Cross-Modal Fine-Tuning of 3D Convolutional Foundation Models for ADHD Classification with Low-Rank Adaptation
This addresses the challenge of diagnosing ADHD from neuroimaging data, which is important for children's education and mental health outcomes, though it appears to be an incremental advance in parameter-efficient transfer learning.
The paper tackled ADHD classification from MRI data by adapting a CT-trained 3D convolutional foundation model using a novel 3D Low-Rank Adaptation method, achieving state-of-the-art results with 71.9% accuracy and 0.716 AUC while using 113x fewer trainable parameters than full fine-tuning.

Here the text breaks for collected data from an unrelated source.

Lemma insert_spec h lvt c key node n :
  tree_wf h lvt (plug c Leaf) -> dirs (dirm h) c ->
  h !! node = Some n -> node <> NULL -> node ∉ elems (plug c Leaf) ->
  exists h' lvt' T, lvAvlTreeNodeInsert h lvt key (caddr c) node = Ok (h', lvt') /\
    tree_wf h' lvt' T /\ elems T = before c ++ node :: after c /\ leads (dirm h') T node /\
    dirm h' = dirm h /\ restm h' = <[node := rest (init_node lvt key (caddr c) n)]> (restm h) /\
    lvt' = shape_of T (set_clue node (clue_after c lvt).1 (clue_after c lvt).2 lvt).
Proof.
  intros (H0 & Hr & Hnd & Ha & Hroot & Hh) Hd Hn Nn Hni.
  destruct (init_view h lvt key (caddr c) node n _ _ _ _ eq_refl Hn) as (h1 & E1 & Hv1).
  unfold lvAvlTreeNodeInsert. rewrite E1. cbn [mbind res_bind]. clear E1.
  assert (Hic : node ∉ cels c) by (intros H; apply Hni; rewrite plug_perm; simpl; done).
  assert (Hr1 := Hr). rewrite rep_plug in Hr1. destruct Hr1 as [_ Hcr]. simpl in Hcr.
  set (L := linkm h) in *. set (B := balm h) in *. set (D := dirm h) in *. set (R := restm h) in *.
  set (L1 := <[node := (NULL, NULL, caddr c)]> L) in *. set (B1 := <[node := TREE_BALANCED]> B) in *.
  set (R1 := <[node := rest (init_node lvt key (caddr c) n)]> R) in *.
  assert (Hnd1 : NoDup (elems (plug c (Node Leaf node Leaf)))).
  { apply plug_NoDup in Hnd as (_ & NC & _). apply plug_NoDup. simpl.
    split; [apply NoDup_singleton|]. split; [done|]. intros p Hp%list_elem_of_singleton. by subst. }
  assert (H01 : L1 !! NULL = None) by (unfold L1; by rewrite lookup_insert_ne).
  destruct c as [|[d p s] c].
  - (* the root *)
    cbn [caddr] in *. change (negb (NULL =? NULL)) with false. cbv iota.
    exists h1, (shape_of (Node Leaf node Leaf) (set_clue node NULL NULL lvt)), (Node Leaf node Leaf).
    split; [done|]. split.
    { eapply wf_intro; [exact Hv1|done|..|done|].
      - simpl. split; [done|]. unfold L1. by rewrite lookup_insert_eq.
      - simpl. split; [|done]. exists TREE_BALANCED. unfold B1. rewrite lookup_insert_eq. split; [done|by left]. }
    injection Hv1 as _ _ ED ER. rewrite ED, ER. repeat (split; [done|]). split; [by left|done].
  - (* below a node *)
    cbn [caddr]. destruct Hcr as (Np & Lp & Hs & Hcr).
    assert (node <> p) by (intros ->; apply Hic, frame_cels; by left).
    assert (Hps : is_Some (L1 !! p)) by (unfold L1; rewrite lookup_insert_ne by done; eauto).
    destruct (Z.eqb_spec p NULL) as [|_]; [done|]. cbn [negb].
    assert (Hd' := Hd). apply dirs_cons in Hd' as [Hdp _].
    hderef_some. assert (descent_dir n0 = dirZ d) as -> by congruence. rewrite left_dir.
    set (ck := clue_after (F d p s :: c) lvt).
    assert (exists h2, (if negb d
        then h0 ← modify (with_left node) p h1; Ok (h0, set_clue node (lastNodeMin lvt) p lvt)
        else h0 ← modify (with_right node) p h1; Ok (h0, set_clue node p (lastNodeMax lvt) lvt)) =
        Ok (h2, set_clue node ck.1 ck.2 lvt) /\ view h2 = (alter (sc d node) p L1, B1, D, R1))
      as (h2 & -> & Hv2).
    { unfold ck. destruct d; cbn [negb]; hmod; eexists; (split; [done|done]). }
    cbn [mbind res_bind].
    assert (Hcr1 : crep (alter (sc d node) p L1) (F d p s :: c) node).
    { apply crep_child with NULL; [by apply plug_NoDup in Hnd1 as (_ & ? & _)|].
      eapply crep_frame; [|split; [exact Np|split; [exact Lp|split; [exact Hs|exact Hcr]]]].
      intros q Hq. unfold L1. apply lookup_insert_ne. by intros <-. }
    assert (Hr2 : rep (alter (sc d node) p L1) NULL (plug (F d p s :: c) (Node Leaf node Leaf))).
    { rewrite rep_plug. split; [|done]. simpl. split; [done|].
      rewrite lookup_alter_ne by done. unfold L1. by rewrite lookup_insert_eq. }
    assert (Hg : grown B1 D (F d p s :: c) (Node Leaf node Leaf) 0 node).
    { split; [..|by left].
      - simpl. split; [|done]. exists TREE_BALANCED. unfold B1. rewrite lookup_insert_eq. split; [done|by left].
      - apply avl_plug in Ha as [_ Ha]. eapply cavl_frame; [|done].
        intros q Hq. unfold B1. apply lookup_insert_ne. by intros <-.
      - done.
      - done.
      - by left. }
    change (avl_root (set_clue node ck.1 ck.2 lvt)) with (avl_root lvt).
    rewrite Hroot, (plug_addr_frame _ _ Leaf (Node Leaf node Leaf)).
    destruct (climb_spec (hfuel h2) (F d p s :: c) h2 _ _ _ _ _ 0 node Hv2 Hr2 Hnd1) as
      (h3 & B3 & d3 & q & s3 & c3 & t3 & k3 & E3 & Hv3 & Hp3 & Hg3 & Hh3 & Hl3 & Hq3); try done.
    { simpl. by apply list_elem_of_singleton. }
    { unfold hfuel. pose proof (elems_size _ _ _ _ _ _ _ Hv2 Hr2 Hnd1).
      pose proof (path_length (F d p s :: c) (Node Leaf node Leaf)). lia. }
    cbn [caddr] in E3. rewrite E3. cbn [mbind res_bind].
    rewrite Hp3 in Hr2, Hnd1.
    destruct (rebalance_insert_spec h3 (set_clue node ck.1 ck.2 lvt) _ _ _ _ d3 q s3 c3 t3 k3 node Hv3)
      as (h4 & L4 & B4 & T & E4 & Hv4 & H04 & Hr4 & He4 & Ha4 & Hl4); try done.
    { by rewrite lookup_alter_None. }
    { cbn [avl_root set_clue]. rewrite Hroot, <- Hp3. apply plug_addr_frame. }
    { cbn [avl_height set_clue]. rewrite Hh, plug_height. f_equal. exact Hh3. }
    exists h4, (shape_of T (set_clue node ck.1 ck.2 lvt)), T. split; [exact E4|].
    assert (Hnd4 : NoDup (elems T)) by (by rewrite He4).
    split; [by eapply wf_intro|]. injection Hv4 as _ _ -> ->.
    split; [by rewrite He4, <- Hp3, plug_elems|]. by repeat (split; [done|]).
Qed.

(** * Lemmas: deletion *)

Lemma shape_set_root T x lvt : shape_of T (set_root x lvt) = shape_of T lvt.
Proof. done. Qed.

Lemma shape_if T (b : bool) x lvt : shape_of T (if b then set_root x lvt else lvt) = shape_of T lvt.
Proof. by destruct b. Qed.

Lemma link_root c t T lvt :
  avl_root lvt = addr (plug c t) ->
  avl_root (if decide (c = []) then set_root (addr T) lvt else lvt) = addr (plug c T).
Proof.
  intros Hr. destruct (decide (c = [])) as [-> | Hc]; [done|].
  destruct c as [|f c]; [done|]. by rewrite Hr, (plug_addr_frame f c T t).
Qed.

Lemma decide_height (b : bool) x lvt :
  avl_height (if b then set_root x lvt else lvt) = avl_height lvt.
Proof. by destruct b. Qed.

(** The balancing act: the subtree below the path is one level too low. *)
Lemma rebalance_delete_spec fuel c h lvt L B D R t :
  view h = (L, B, D, R) -> L !! NULL = None -> rep L NULL (plug c t) -> NoDup (elems (plug c t)) ->
  avl B t -> cavl B c (S (height t)) -> dirs D c ->
  avl_root lvt = addr (plug c t) -> avl_height lvt = Z.of_nat (cheight c (S (height t))) ->
  (length c < fuel)%nat ->
  exists h' L' B' T, rebalance_delete fuel h lvt (caddr c) = Ok (h', shape_of T lvt) /\
    view h' = (L', B', D, R) /\ L' !! NULL = None /\ rep L' NULL T /\
    elems T = elems (plug c t) /\ avl B' T.
Proof.
  revert c h lvt L B t. induction fuel as [|fuel IH]; [lia|].
  intros c h lvt L B t Hv H0 Hr Hnd Ha Hca Hd Hroot Hh Hf. cbn [rebalance_delete].
  destruct c as [|[d p s] c]; cbn [caddr].
  { rewrite Z.eqb_refl. exists h, L, B, t. split; [|done]. do 2 f_equal. unfold shape_of.
    simpl in *. rewrite <- Hroot. unfold set_height, set_root. simpl. f_equal. rewrite Hh. lia. }
  assert (Hr' := Hr). rewrite rep_plug in Hr'. destruct Hr' as [Ht (Np & Lp & Hs & Hcr)].
  assert (Hnd' := Hnd). apply plug_NoDup in Hnd' as (NT & NC & TC).
  assert (Hpt : p ∉ elems t) by (intros Hp; apply (TC p Hp), frame_cels; by left).
  apply frame_NoDup in NC as (Hps & Hpc & NS & NC & SC).
  destruct (Z.eqb_spec p NULL) as [|_]; [done|].
  destruct Hca as ((b & Hb & Hk) & As & Ac). apply dirs_cons in Hd as [Hdp Hd].
  hderef_some. assert (balance n = b) as -> by congruence.
  assert (descent_dir n = dirZ d) as -> by congruence.
  rewrite Lp in El. injection El as El. assert (El' := El). apply mkl_parent in El'. rewrite El'.
  unfold TREE_IS_BALANCED at 1. destruct (Z.eqb_spec b TREE_BALANCED) as [->|Nb].
  { rewrite invert_dir. cbn [mbind res_bind]. hmod.
    assert (Es : S (height t) = height s) by (destruct Hk as [[_ ?]|[[E _]|[E _]]]; [done|by destruct d..]).
    exists h0, L, (alter (const (dirZ (negb d))) p B), (plug c (mkN d t p s)).
    rewrite <- (shape_same lvt); [| done |].
    - repeat (split; [done|]).
      rewrite avl_plug, mkN_avl, mkN_height. split; [split; [|split; avl_tac]|].
      + eexists. split; [by rewrite lookup_alter_eq, Hb|]. right; right. split; [done|lia].
      + apply cavl_alter_ne; [done|]. rewrite <- Es in *. rewrite Nat.max_id in Ac.
        by replace (Nat.max (height t) (S (height t))) with (S (height t)) by lia.
    - rewrite Hh, plug_height, mkN_height. simpl cheight. do 2 f_equal. lia. }
  destruct (Z.eqb_spec b (dirZ d)) as [->|Nb'].
  { hmod. assert (Es : height t = height s) by (destruct Hk as [[E _]|[[_ ?]|[E _]]]; [by destruct d|lia|by destruct d]).
    destruct (IH c h0 lvt L _ (mkN d t p s) Hv0) as (h' & L' & B' & T & E & Hres); try done.
    - rewrite mkN_avl. split; [|split; avl_tac]. eexists. split; [by rewrite lookup_alter_eq, Hb|]. by left.
    - apply cavl_alter_ne; [done|]. rewrite mkN_height, <- Es, Nat.max_id in *.
      by replace (Nat.max (S (height t)) (height t)) with (S (height t)) in Ac by lia.
    - rewrite Hh, mkN_height. simpl cheight. do 2 f_equal. lia.
    - simpl in Hf. lia.
    - by exists h', L', B', T. }
  assert (b = dirZ (negb d) /\ height s = S (S (height t))) as [-> Hks] by (destruct Hk as [[? _]|[[? _]|?]]; done).
  assert ((if TREE_LEFT_HEAVY =? dirZ d then (TREE_RIGHT_HEAVY, avl_right n) else (TREE_LEFT_HEAVY, avl_left n)) =
    (dirZ (negb d), addr s)) as ->.
  { apply mkl_child in El as [_ El]. rewrite <- El. by destruct d. }
  assert (Hrot : rep L (caddr c) (mkN (negb d) s p t)) by (rewrite mkN_negb, mkN_rep; done).
  assert (Hndr : NoDup (elems (mkN d t p s))).
  { rewrite mkN_NoDup. repeat (split; [done|]). intros x Hx Hx'. apply (TC x Hx), frame_cels. auto. }
  rewrite <- (mkN_negb d s p t) in Hndr.
  destruct (rotate h L B D R (negb d) s p t _ Hv H0 Hrot Hndr As Ha Hks Hb)
    as (bx & h' & L' & B' & T & q' & Hbx & E & Hv' & HrT & HeT & HaT & HhT & HF & _).
  assert (Hix : is_Some (L !! addr s)).
  { destruct s; [done|]. destruct Hs as (_ & Et & _). eexists. exact Et. }
  hderef_some. assert (balance n0 = bx) as -> by congruence. rewrite E. cbn [mbind res_bind].
  assert (HcT : forall x, x ∈ cels c -> x ∉ elems T).
  { intros x Hx. rewrite HeT, mkN_elem. intros [->|[Hx'|Hx']]; [done|by apply (SC x)|].
    apply (TC x Hx'), frame_cels. auto. }
  assert (HeT' : elems T = elems (mkN d t p s)) by (rewrite HeT, mkN_negb; done).
  destruct (link_rotated_spec h' lvt L' B' D R c p q' T) as (h2 & L2 & E2 & Hv2 & H02 & Hr2); try done.
  - destruct (HF NULL) as [-> _]; [|done]. by eapply rep_null_notin.
  - intros ->. symmetry in HeT. apply elems_leaf in HeT. by destruct d.
  - eapply crep_frame; [|done]. intros x Hx. apply HF. by apply HcT.
  - rewrite (plug_elems_eq c T (mkN d t p s)); done.
  - rewrite E2. cbn [mbind res_bind].
    assert (Hcl : cavl B' c (S (S (S (height t))))).
    { eapply cavl_frame with (B := B); [intros x Hx; apply HF; by apply HcT|].
      by replace (S (Nat.max (S (height t)) (height s))) with (S (S (S (height t)))) in Ac by lia. }
    destruct (TREE_IS_BALANCED bx).
    + exists h2, L2, B', (plug c T). split; [|split; [done|split; [done|split; [done|split]]]].
      * do 2 f_equal. apply (link_shape lvt c (mkN d t p s)); [done|].
        rewrite Hh, plug_height, HhT. simpl cheight. do 2 f_equal. lia.
      * by apply (plug_elems_eq c T (mkN d t p s)).
      * rewrite avl_plug, HhT, Hks. split; [done|]. by rewrite Nat.add_1_r.
    + destruct (IH c h2 (if decide (c = []) then set_root (addr T) lvt else lvt) L2 B' T Hv2)
        as (h3 & L3 & B3 & T3 & E3 & Hv3 & H03 & Hr3 & He3 & Ha3); try done.
      * by rewrite (plug_elems_eq c T (mkN d t p s)).
      * by rewrite HhT, Hks.
      * by apply link_root with (mkN d t p s).
      * replace (avl_height _) with (avl_height lvt) by (by destruct (decide (c = []))).
        rewrite Hh, HhT. simpl cheight. do 2 f_equal. lia.
      * simpl in Hf. lia.
      * exists h3, L3, B3, T3. rewrite E3. split; [by destruct (decide (c = []))|].
        repeat (split; [done|]). split; [|done]. rewrite He3. by apply (plug_elems_eq c T (mkN d t p s)).
Qed.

Early diagnosis of attention-deficit/hyperactivity disorder (ADHD) in children plays a crucial role in improving outcomes in education and mental health. Diagnosing ADHD using neuroimaging data, however, remains challenging due to heterogeneous presentations and overlapping symptoms with other conditions. To address this, we propose a novel parameter-efficient transfer learning approach that adapts a large-scale 3D convolutional foundation model, pre-trained on CT images, to an MRI-based ADHD classification task. Our method introduces Low-Rank Adaptation (LoRA) in 3D by factorizing 3D convolutional kernels into 2D low-rank updates, dramatically reducing trainable parameters while achieving superior performance. In a five-fold cross-validated evaluation on a public diffusion MRI database, our 3D LoRA fine-tuning strategy achieved state-of-the-art results, with one model variant reaching 71.9% accuracy and another attaining an AUC of 0.716. Both variants use only 1.64 million trainable parameters (over 113x fewer than a fully fine-tuned foundation model). Our results represent one of the first successful cross-modal (CT-to-MRI) adaptations of a foundation model in neuroimaging, establishing a new benchmark for ADHD classification while greatly improving efficiency.